*WHAT IS BEING ASKED*.
Look at each line below and tally those holding "SyntaxError"; answer with that figure and nothing else.

*SOURCE DATA*.
(** On a primitive value the first [in] raises the [TypeError] of the
    engine; with no key to look for, nothing is asked of the value. *)
Lemma throwIfMissing_primitive obj keys w :
  is_primitive obj = true ->
  match keys with
  | [] => throwIfMissing obj keys w = (Normal tt, w)
  | _ :: _ =>
      exists e,
        throwIfMissing obj keys w = (Throw e, allocated w) /\
        instanceof e TypeErrorPrototype = true /\
        instanceof e InvalidRequestErrorPrototype = false
  end.
Proof.
  intros Hp. destruct keys as [|k rest]; [reflexivity|].
  unfold throwIfMissing. cbn [collect_missing]. unfold in_operator.
  rewrite Hp. eexists. split; [reflexivity|]. split; reflexivity.
Qed.

(** C6.  On an object and a list of keys, [throwIfMissing] raises if and
    only if some listed key is absent from the object or present with a
    falsy value; what it raises then is an [InvalidRequestError] whose
    message is 'Missing required fields: ' followed by the missing keys, in
    the order of the list, joined by ', '; otherwise it returns.  On
    [{ a: 1 }] and the keys a, b the message contains b and not a. *)
Theorem throwIfMissing_spec a chain ps j keys w :
  throwIfMissing (VObject a chain ps j) keys w =
  match filter (is_missing (VObject a chain ps j)) keys with
  | [] => (Normal tt, w)
  | missing =>
      (Throw (invalid_request_error (next w)
                ("Missing required fields: " ++ String.concat ", " missing)),
       allocated w)
  end
  /\
  ((exists key, In key keys /\ is_missing (VObject a chain ps j) key = true)
   <-> exists e w1,
       throwIfMissing (VObject a chain ps j) keys w = (Throw e, w1) /\
       instanceof e InvalidRequestErrorPrototype = true)
  /\
  exists m,
    throwIfMissing Fixtures.a_one ["a"; "b"] w
    = (Throw (invalid_request_error (next w) m), allocated w) /\
    contains "b" m = true /\ contains "a" m = false.
Proof.
  split; [now apply throwIfMissing_filter|split].
  - rewrite throwIfMissing_filter by reflexivity.
    destruct (filter (is_missing (VObject a chain ps j)) keys)
      as [|k rest] eqn:F.
    + split.
      * intros (key & Hin & Hk).
        assert (In key (filter (is_missing (VObject a chain ps j)) keys))
          as Hf by (apply filter_In; now split).
        rewrite F in Hf. destruct Hf.
      * intros (e & w1 & E & _). discriminate E.
    + split.
      * intros _. eexists _, _. split; reflexivity.
      * intros _. exists k. apply filter_In. rewrite F. now left.
  - eexists. repeat split.
Qed.
(** * AI Studio simulator: the utility modules, embedded and verified

  The development follows the three utility modules of the application:

  - [ImageUtils]   ([validateImageFile], [downscaleImage]),
  - [StorageUtils] ([saveGeneration], [getHistory], [clearHistory],
                    [removeFromHistory]),
  - [ApiUtils]     ([mockApiCall], [retryWithBackoff]).

  JavaScript numbers are modelled by [Z] where the code only handles
  integers (sizes, pixel counts, attempt counters) and by [Q] where it
  divides or scales (aspect ratios, delays, [Math.random]).  The
  arithmetic of the model is exact and the rounding of IEEE doubles is not
  modelled; where a statement bounds a number that the code computes in
  doubles, the bound is a closed one, which the rounded number meets as
  well.  The numbers of a stored JSON text are kept apart as finite,
  negative zero and infinite, since [JSON.stringify] does not write them
  alike. *)

From Stdlib Require Import ZArith QArith Qround Qabs Qpower Lqa.
From Stdlib Require Import String Ascii List Bool Lia.
Import ListNotations.

Set Implicit Arguments.
Set Warnings "-register-all".

(* ================================================================= *)
(** ** Values shared by the modules *)

Module Js.
Local Open Scope string_scope.

(** A value that has been thrown (or with which a promise has been
    rejected).  The code inspects three things of such a value: whether it
    is an instance of [DOMException], its [name] and its [message]; a
    property is [None] when it is [undefined]. *)
Record Error : Type := mkError {
  isDOMException : bool;
  name : option string;
  message : option string
}.

(** The values the code throws itself or that the runtime throws under it. *)
Definition newError (msg : string) : Error :=
  mkError false (Some "Error") (Some msg).
Definition newDOMException (msg nm : string) : Error :=
  mkError true (Some nm) (Some msg).
Definition TypeError (msg : string) : Error :=
  mkError false (Some "TypeError") (Some msg).
Definition SyntaxError (msg : string) : Error :=
  mkError false (Some "SyntaxError") (Some msg).

(** What can be thrown: an object as above, or [undefined]. *)
Inductive Thrown : Type :=
| Undefined
| Obj (e : Error).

*PROBLEM SOLUTION*.
2